§ **Exercise instructions**
All of the records must be set down again word for word.

(Stored items)
(* ===== verification/AuditReplay.v ===== *)
(** * The audit log's persistence: replay, verification and tamper evidence

    What startup accepts, exactly: the chain of events [replay_file] rebuilds the tree
    from and the weaker condition [verify_against_tree] checks when the tree comes from
    the store; and what an accepted chain binds. *)

From S2P Require Import Prelude.
From S2P Require Import Bytes.
From S2P Require Import Text.
From S2P Require Import Interfaces.
From S2P Require Import AuditError.
From S2P Require Import CanonicalPayload.
From S2P Require Import Commitment.
From S2P Require Import SledStore.
From S2P Require Import PoseidonTree.
From S2P Require Import AuditLog.
Local Open Scope N_scope.

Section replay.
Context {F : Type} {PF : PrimeField F} {Pos : Poseidon F}.
Context {Sha : Sha256} {Hm : HmacSha256} {Hexs : Hex} {B64 : Base64} {Chr : Chrono}.
Context {AJ : AuditJson} {Db : Type} {SD : SledDb Db}.
Implicit Types (es : list PersistedEvent) (ls : list F) (w : World F Db).

(** ** Specification *)

(** The root of the tree of the leaves [ls]. *)
Definition root_of ls : F := ideal_root (tree_of ls).

(** The events [es], appended to a log whose leaves are [ls], chain to the leaves [ls']:
    each event's leaf is the one its payload gives, its index is the position of the
    leaf, and its [root_after] is the root once the leaf is inserted. *)
Inductive chain (key : option (list byte)) : list F -> list PersistedEvent -> list F -> Prop :=
| chain_nil ls : chain key ls [] ls
| chain_cons ls e v es ls' :
    recompute_leaf key e = Ok v ->
    p_leaf_hex e = fr_to_hex v ->
    p_index e = N.of_nat (length ls) ->
    p_root_after e = fr_to_hex (root_of (ls ++ [v])) ->
    chain key (ls ++ [v]) es ls' ->
    chain key ls (e :: es) ls'.

(** The events in memory, numbered per domain, and the next sequence numbers. *)
Fixpoint number (seqs : gmap domain N) es : list AuditEvent * gmap domain N :=
  match es with
  | [] => ([], seqs)
  | e :: es =>
    let '(s, seqs) := next_sequence seqs (p_deployment_id e, p_database e) in
    let '(evs, seqs) := number seqs es in (event_of e s :: evs, seqs)
  end.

§ **Reply**
(* ===== verification/AuditReplay.v ===== *)
(** * The audit log's persistence: replay, verification and tamper evidence

    What startup accepts, exactly: the chain of events [replay_file] rebuilds the tree
    from and the weaker condition [verify_against_tree] checks when the tree comes from
    the store; and what an accepted chain binds. *)

From S2P Require Import Prelude.
From S2P Require Import Bytes.
From S2P Require Import Text.
From S2P Require Import Interfaces.
From S2P Require Import AuditError.
From S2P Require Import CanonicalPayload.
From S2P Require Import Commitment.
From S2P Require Import SledStore.
From S2P Require Import PoseidonTree.
From S2P Require Import AuditLog.
Local Open Scope N_scope.

Section replay.
Context {F : Type} {PF : PrimeField F} {Pos : Poseidon F}.
Context {Sha : Sha256} {Hm : HmacSha256} {Hexs : Hex} {B64 : Base64} {Chr : Chrono}.
Context {AJ : AuditJson} {Db : Type} {SD : SledDb Db}.
Implicit Types (es : list PersistedEvent) (ls : list F) (w : World F Db).

(** ** Specification *)

(** The root of the tree of the leaves [ls]. *)
Definition root_of ls : F := ideal_root (tree_of ls).

(** The events [es], appended to a log whose leaves are [ls], chain to the leaves [ls']:
    each event's leaf is the one its payload gives, its index is the position of the
    leaf, and its [root_after] is the root once the leaf is inserted. *)
Inductive chain (key : option (list byte)) : list F -> list PersistedEvent -> list F -> Prop :=
| chain_nil ls : chain key ls [] ls
| chain_cons ls e v es ls' :
    recompute_leaf key e = Ok v ->
    p_leaf_hex e = fr_to_hex v ->
    p_index e = N.of_nat (length ls) ->
    p_root_after e = fr_to_hex (root_of (ls ++ [v])) ->
    chain key (ls ++ [v]) es ls' ->
    chain key ls (e :: es) ls'.

(** The events in memory, numbered per domain, and the next sequence numbers. *)
Fixpoint number (seqs : gmap domain N) es : list AuditEvent * gmap domain N :=
  match es with
  | [] => ([], seqs)
  | e :: es =>
    let '(s, seqs) := next_sequence seqs (p_deployment_id e, p_database e) in
    let '(evs, seqs) := number seqs es in (event_of e s :: evs, seqs)
  end.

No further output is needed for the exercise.